Task to carry out —
Only one portion of the data is to be written out: from the line bearing "(** Where a" through the line bearing "string) (pid : Z)". Write it exactly as it appears.

[Collected data]
......

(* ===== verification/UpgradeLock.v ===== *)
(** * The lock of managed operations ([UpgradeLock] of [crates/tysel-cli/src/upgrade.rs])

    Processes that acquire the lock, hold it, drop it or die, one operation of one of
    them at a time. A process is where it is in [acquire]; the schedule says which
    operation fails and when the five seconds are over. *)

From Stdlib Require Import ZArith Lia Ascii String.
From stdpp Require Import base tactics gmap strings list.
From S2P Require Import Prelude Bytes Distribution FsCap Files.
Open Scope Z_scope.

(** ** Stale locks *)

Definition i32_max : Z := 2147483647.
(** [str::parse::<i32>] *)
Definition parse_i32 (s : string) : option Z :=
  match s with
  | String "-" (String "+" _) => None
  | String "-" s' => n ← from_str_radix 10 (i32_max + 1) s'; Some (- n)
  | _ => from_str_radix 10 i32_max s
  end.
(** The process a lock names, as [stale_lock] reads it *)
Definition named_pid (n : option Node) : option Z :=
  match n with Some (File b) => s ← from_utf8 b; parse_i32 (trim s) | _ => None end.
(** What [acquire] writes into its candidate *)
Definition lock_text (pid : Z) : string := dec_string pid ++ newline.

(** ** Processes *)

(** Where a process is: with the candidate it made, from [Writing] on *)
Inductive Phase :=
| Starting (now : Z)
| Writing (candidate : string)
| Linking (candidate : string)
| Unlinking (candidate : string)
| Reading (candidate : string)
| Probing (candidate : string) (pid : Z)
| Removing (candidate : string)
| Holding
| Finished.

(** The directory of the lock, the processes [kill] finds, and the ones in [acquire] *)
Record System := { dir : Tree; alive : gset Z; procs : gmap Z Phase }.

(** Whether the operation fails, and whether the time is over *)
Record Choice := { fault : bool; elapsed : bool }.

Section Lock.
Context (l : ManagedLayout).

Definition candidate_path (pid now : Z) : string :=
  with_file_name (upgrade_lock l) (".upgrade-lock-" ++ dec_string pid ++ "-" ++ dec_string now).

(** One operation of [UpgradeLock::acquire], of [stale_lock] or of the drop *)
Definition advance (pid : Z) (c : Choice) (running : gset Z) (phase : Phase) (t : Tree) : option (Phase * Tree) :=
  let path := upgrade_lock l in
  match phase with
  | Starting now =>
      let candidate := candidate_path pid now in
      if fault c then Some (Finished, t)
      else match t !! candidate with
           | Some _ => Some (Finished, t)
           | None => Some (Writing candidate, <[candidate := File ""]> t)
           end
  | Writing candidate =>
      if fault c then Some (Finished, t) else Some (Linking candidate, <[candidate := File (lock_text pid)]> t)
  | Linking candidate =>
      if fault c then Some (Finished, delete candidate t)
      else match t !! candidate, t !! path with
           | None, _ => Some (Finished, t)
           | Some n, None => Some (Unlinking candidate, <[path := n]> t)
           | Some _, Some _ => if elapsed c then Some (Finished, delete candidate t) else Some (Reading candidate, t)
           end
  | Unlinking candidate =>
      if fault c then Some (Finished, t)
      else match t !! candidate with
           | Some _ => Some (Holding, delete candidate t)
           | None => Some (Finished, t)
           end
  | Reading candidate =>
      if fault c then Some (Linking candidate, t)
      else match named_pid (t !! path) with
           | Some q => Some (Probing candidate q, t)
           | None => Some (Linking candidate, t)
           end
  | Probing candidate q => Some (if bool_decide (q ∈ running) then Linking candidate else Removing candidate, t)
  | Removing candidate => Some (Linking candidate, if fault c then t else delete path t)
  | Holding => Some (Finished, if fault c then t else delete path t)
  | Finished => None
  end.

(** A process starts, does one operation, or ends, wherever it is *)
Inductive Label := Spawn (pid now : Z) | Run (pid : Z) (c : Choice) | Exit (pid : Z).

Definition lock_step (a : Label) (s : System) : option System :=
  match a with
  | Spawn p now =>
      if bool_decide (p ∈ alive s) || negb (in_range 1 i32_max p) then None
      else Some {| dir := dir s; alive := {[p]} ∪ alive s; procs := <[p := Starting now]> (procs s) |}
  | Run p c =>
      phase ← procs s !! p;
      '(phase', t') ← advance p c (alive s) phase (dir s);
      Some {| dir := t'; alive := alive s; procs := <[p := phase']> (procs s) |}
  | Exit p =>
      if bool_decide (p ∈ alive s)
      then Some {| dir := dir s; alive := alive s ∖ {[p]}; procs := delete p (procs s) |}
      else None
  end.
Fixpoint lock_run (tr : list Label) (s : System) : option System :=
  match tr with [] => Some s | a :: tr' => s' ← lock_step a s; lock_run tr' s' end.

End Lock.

......

Result of the exercise —
(** Where a process is: with the candidate it made, from [Writing] on *)
Inductive Phase :=
| Starting (now : Z)
| Writing (candidate : string)
| Linking (candidate : string)
| Unlinking (candidate : string)
| Reading (candidate : string)
| Probing (candidate : string) (pid : Z)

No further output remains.